(** * pdb-intersect: address-to-exchange resolution and presence intersection

    A shallow embedding of [lib_peeringdb.py] (address normaliser, prefix
    resolver) and of [pdb-intersect.py] (presence intersector), together
    with the part of CPython's [ipaddress] module (version 3.11) that the
    resolver calls.

    Conventions.
    - A Python [str] is a [string]; every operation the sources perform on
      text compares single characters with ASCII characters, so the 256
      values of [ascii] are enough.
    - A Python [int] is a [Z].
    - A call that may raise is an [outcome]: [Ret v] for a normal return,
      [Raise e] for an exception of class [e].
    - The PeeringDB web service is the class [Pdb]; [directory] with
      [memory_pdb] is an in-memory implementation of it. *)

From Stdlib Require Import ZArith Lia Ascii.
From stdpp Require Import gmap strings pretty list fin_maps fin_sets.

Local Open Scope Z_scope.

(* ===================================================================== *)
(** * Exceptions *)

Inductive exn : Type :=
  | AddressValueError   (* ipaddress.AddressValueError, a ValueError *)
  | NetmaskValueError   (* ipaddress.NetmaskValueError, a ValueError *)
  | ValueError
  | TypeError
  | KeyError
  | IndexError.

Inductive outcome (A : Type) : Type :=
  | Ret (a : A)
  | Raise (e : exn).
Arguments Ret {A} a.
Arguments Raise {A} e.

(** Sequencing: [x ← m; k] runs [m] and, unless it raised, runs [k]. *)
Definition bind {A B : Type} (k : A → outcome B) (m : outcome A) : outcome B :=
  match m with
  | Ret a => k a
  | Raise e => Raise e
  end.

#[global] Instance outcome_bind : MBind outcome := @bind.
#[global] Instance outcome_ret : MRet outcome := @Ret.

(** [raised m] holds when the call did not return. *)
Definition raised {A : Type} (m : outcome A) : Prop :=
  match m with
  | Ret _ => False
  | Raise _ => True
  end.

(** Sequencing a fallible function over a list, left to right. *)
Fixpoint mapM {A B : Type} (f : A → outcome B) (l : list A) : outcome (list B) :=
  match l with
  | [] => Ret []
  | x :: r => y ← f x; ys ← mapM f r; Ret (y :: ys)
  end.

(* ===================================================================== *)
(** * Python string operations *)

(** [s.split(sep)] for a one-character separator. *)
Fixpoint split (sep : ascii) (s : string) : list string :=
  match s with
  | EmptyString => [EmptyString]
  | String c r =>
      if Ascii.eqb c sep then EmptyString :: split sep r
      else match split sep r with
           | h :: t => String c h :: t
           | [] => [String c EmptyString]
           end
  end.

(** [sep.join(l)]. *)
Fixpoint join (sep : string) (l : list string) : string :=
  match l with
  | [] => EmptyString
  | [x] => x
  | x :: r => x +:+ sep +:+ join sep r
  end.

(** [c in s] for a character [c]. *)
Fixpoint contains (c : ascii) (s : string) : bool :=
  match s with
  | EmptyString => false
  | String d r => Ascii.eqb d c || contains c r
  end.

(** The number of occurrences of a character. *)
Fixpoint count_char (c : ascii) (s : string) : nat :=
  match s with
  | EmptyString => O
  | String d r => (if Ascii.eqb d c then 1 else 0) + count_char c r
  end.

▸ **EXERCISE OBJECTIVE**:
Your reply must consist of one number, the count of lines in the entries that hold "From".

▸ **RESPONSE BOX**:
2